Two Little Pills Can Change Everything
When water is destroying your life instead of keeping you afloat.
Somewhere around late October, my body decided to crap out.
It was completely unexpected, considering that I had been doing so much better, health-wise. I’d started my diet, 77 pounds in the two months prior, and was starting to honestly feel better.
The water started sneaking up on me.
I didn’t notice until the day after my birthday, when I got in the car to drive to a doctor’s appointment, in Erie — about a 90 minute drive. It was time for my monthly check-in with the bariatric surgeon, so it was an appointment I was motivated to get to. I got behind the wheel, and I noticed that my right leg couldn’t reach the pedals right. There wasn’t enough space.
So I made sure that the seat was all the way back (it was), and I set off, anyway. I barely made it around the corner before I realized that I couldn’t drive like this. My reaction times were off, my placement was off. It would be too easy to make a mistake that could get somebody hurt.
So I went back home.
My leg was definitely messed up.
But, what you have to understand is, my leg is always messed up.
From the literal moment of my birth, my right leg has been . . . a problem. I was born with a club foot, and when I was fairly young (six months old, I think?) I had a surgery to correct it.
Or, over-correct it, anyway.
The one thing I do remember is, when I was in elementary school, seeing a podiatrist who told me and my mom that my right foot was, essentially a bag of bones.
But it’s not just the foot that’s screwed up. The whole leg juts out at a weird angle. When I walk, it’s not with my feet and knees parallel to each other. My right leg is offset at about a 60° angle.

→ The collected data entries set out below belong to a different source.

(** What [xbps_file_sha256_raw] does on a buffer of 32 bytes. *)
Lemma xbps_file_sha256_raw_run file st :
  ∃ r st' tr,
    xbps_file_sha256_raw NDEBUG OS SHA256 XBPS_SHA256_DIGEST_SIZE file st
    = Ok (r, st')
    ∧ trace st' = trace st ++ EvOpen file :: tr
    ∧ Forall is_descriptor_io tr
    ∧ match os_open OS file with
      | inl e => r = None ∧ errno st' = e
      | inr fd =>
          match file_contents (os_read OS (Z.of_N fd) sizeof_buf) with
          | inl e =>
              r = None ∧ errno st' = default e (os_close OS (Z.of_N fd))
          | inr m =>
              r = Some (SHA256_Final SHA256 m)
              ∧ errno st' = default (errno st) (os_close OS (Z.of_N fd))
          end
      end.
Proof.
  unfold xbps_file_sha256_raw.
  assert (Hassert : ∀ s, lift (assert NDEBUG true) s = Ok (tt, s))
    by (intros s; unfold lift, assert; by destruct NDEBUG).
  change (XBPS_SHA256_DIGEST_SIZE <=? XBPS_SHA256_DIGEST_SIZE)%nat with true.
  rewrite (M_bind_ok _ _ st tt st) by apply Hassert.
  change (XBPS_SHA256_DIGEST_SIZE <? XBPS_SHA256_DIGEST_SIZE)%nat with false.
  cbv iota.
  destruct (os_open OS file) as [e|fd] eqn:Hopen.
  - rewrite (open_fails OS file e) by done.
    change (-1 <? 0) with true. cbv iota.
    eexists _, _, []. split; [reflexivity|]. by repeat split.
  - rewrite (open_ok OS file fd) by done.
    replace (Z.of_N fd <? 0) with false by (symmetry; apply Z.ltb_ge; lia).
    cbv iota.
    destruct (sha256_read_loop_run (Z.of_N fd)
                (os_read OS (Z.of_N fd) sizeof_buf) SHA256_Init
                (logged st [EvOpen file]))
      as (len & ctx' & st1 & tr & Hrun & Htr & Hio & Hres).
    rewrite (M_bind_ok _ _ _ _ _ Hrun).
    exists (if len =? -1 then None else Some (SHA256_Final SHA256 ctx')),
      {| errno := default (errno st1) (os_close OS (Z.of_N fd));
         trace := trace st1 ++ [EvClose (Z.of_N fd)] |},
      (tr ++ [EvClose (Z.of_N fd)]).
    split; [|split; [|split]].
    + run_M. by destruct (os_close OS _), (len =? -1).
    + simpl. rewrite Htr. simpl. by rewrite <- !app_assoc.
    + apply Forall_app. split; [done|]. by repeat constructor.
    + simpl. destruct (file_contents _) as [e|m].
      * destruct Hres as [-> ->]. done.
      * destruct Hres as (-> & -> & ->). done.
Qed.

End hashing.


(** In a build without [NDEBUG] the assertion of [sha256_digest_compare]
    aborts on an expected string that has not 64 characters, once the
    file was hashed. *)
Remark xbps_file_sha256_check_debug_aborts OS SHA256 file sha256 st fd m :
  os_open OS file = inr fd →
  file_contents (os_read OS (Z.of_N fd) sizeof_buf) = inr m →
  String.length sha256 ≠ 64%nat →
  xbps_file_sha256_check false OS SHA256 file sha256 st = Abort.
Proof.
  intros Hopen Hm Hlen.
  destruct (xbps_file_sha256_raw_run false OS SHA256 file st)
    as (r & st' & tr & Hrun & _ & _ & Hres).
  rewrite Hopen, Hm in Hres. destruct Hres as [-> _].
  unfold xbps_file_sha256_check. rewrite (M_bind_ok _ _ _ _ _ Hrun).
  unfold mbind, M_bind, lift, sha256_digest_compare, assert. simpl.
  replace (String.length sha256 =? 64)%nat with false
    by (symmetry; by apply Nat.eqb_neq).
  reflexivity.
Qed.

(** ** Lookup of the expected digest *)

Lemma stored_unset {A} (got : option A) : stored got None = got.
Proof. by destruct got. Qed.

Section lookup.

Variable file : string.

Lemma file_hash_dictionary_loop_found : ∀ items curfile i obj,
  curfile_usable items curfile →
  curfile ≠ Some file →
  items !! i = Some obj →
  entry_file obj = Some file →
  (∀ j obj', (j < i)%nat → items !! j = Some obj' →
             entry_file obj' ≠ Some file) →
  file_hash_dictionary_loop file items curfile
  = Ok (xbps_dictionary_get_cstring_nocopy obj "sha256").
Proof.
  induction items as [|o items IH]; intros curfile i obj Hus Hcur Hi Hobj Hbefore;
    [done|].
  cbn [file_hash_dictionary_loop]. fold (entry_file o).
  destruct i as [|i]; simpl in Hi.
  - injection Hi as ->. rewrite Hobj. simpl.
    by rewrite String.eqb_refl, stored_unset.
  - assert (Ho : entry_file o ≠ Some file)
      by (apply (Hbefore 0%nat); [lia|done]).
    assert (Hst : ∃ c, stored (entry_file o) curfile = Some c ∧ c ≠ file).
    { destruct (entry_file o) as [c|] eqn:Heo; simpl.
      - exists c. split; [done|congruence].
      - destruct curfile as [c|]; [exists c; split; [done|congruence]|].
        specialize (Hus eq_refl). simpl in Hus. rewrite Heo in Hus.
        by destruct Hus. }
    destruct Hst as (c & -> & Hc).
    replace (String.eqb file c) with false
      by (symmetry; apply String.eqb_neq; congruence).
    apply (IH (Some c) i); try done; [congruence|].
    intros j obj' Hj. apply (Hbefore (S j)). lia.
Qed.

Lemma file_hash_dictionary_loop_not_found : ∀ items curfile,
  curfile_usable items curfile →
  curfile ≠ Some file →
  (∀ obj, obj ∈ items → entry_file obj ≠ Some file) →
  file_hash_dictionary_loop file items curfile = Ok None.
Proof.
  induction items as [|o items IH]; intros curfile Hus Hcur Hall; [done|].
  cbn [file_hash_dictionary_loop]. fold (entry_file o).
  assert (Ho : entry_file o ≠ Some file) by (apply Hall; left).
  assert (Hst : ∃ c, stored (entry_file o) curfile = Some c ∧ c ≠ file).
  { destruct (entry_file o) as [c|] eqn:Heo; simpl.
    - exists c. split; [done|congruence].
    - destruct curfile as [c|]; [exists c; split; [done|congruence]|].
      specialize (Hus eq_refl). simpl in Hus. rewrite Heo in Hus.
      by destruct Hus. }
  destruct Hst as (c & -> & Hc).
  replace (String.eqb file c) with false
    by (symmetry; apply String.eqb_neq; congruence).
  apply IH; try done; [congruence|].
  intros obj Hin. apply Hall. by right.
Qed.

End lookup.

But that wasn’t the problem this time. My leg was swollen.
I had a cellulitis infection earlier in the year — one that had sent me into the hospital, and one that basically rendered the entire surface of my right shin into an open wound, constantly draining fluid. And it was swollen.
Over those months, it had been healing slowly, but I’d gotten used to the status quo of dealing with that. I was able to drive. I was able to get around. I was living with it.
Suddenly, and seemingly without provocation, the swelling was worse. Bad enough that it was hard for me to move around. And all of the wounds from earlier in the year were reopening on my leg.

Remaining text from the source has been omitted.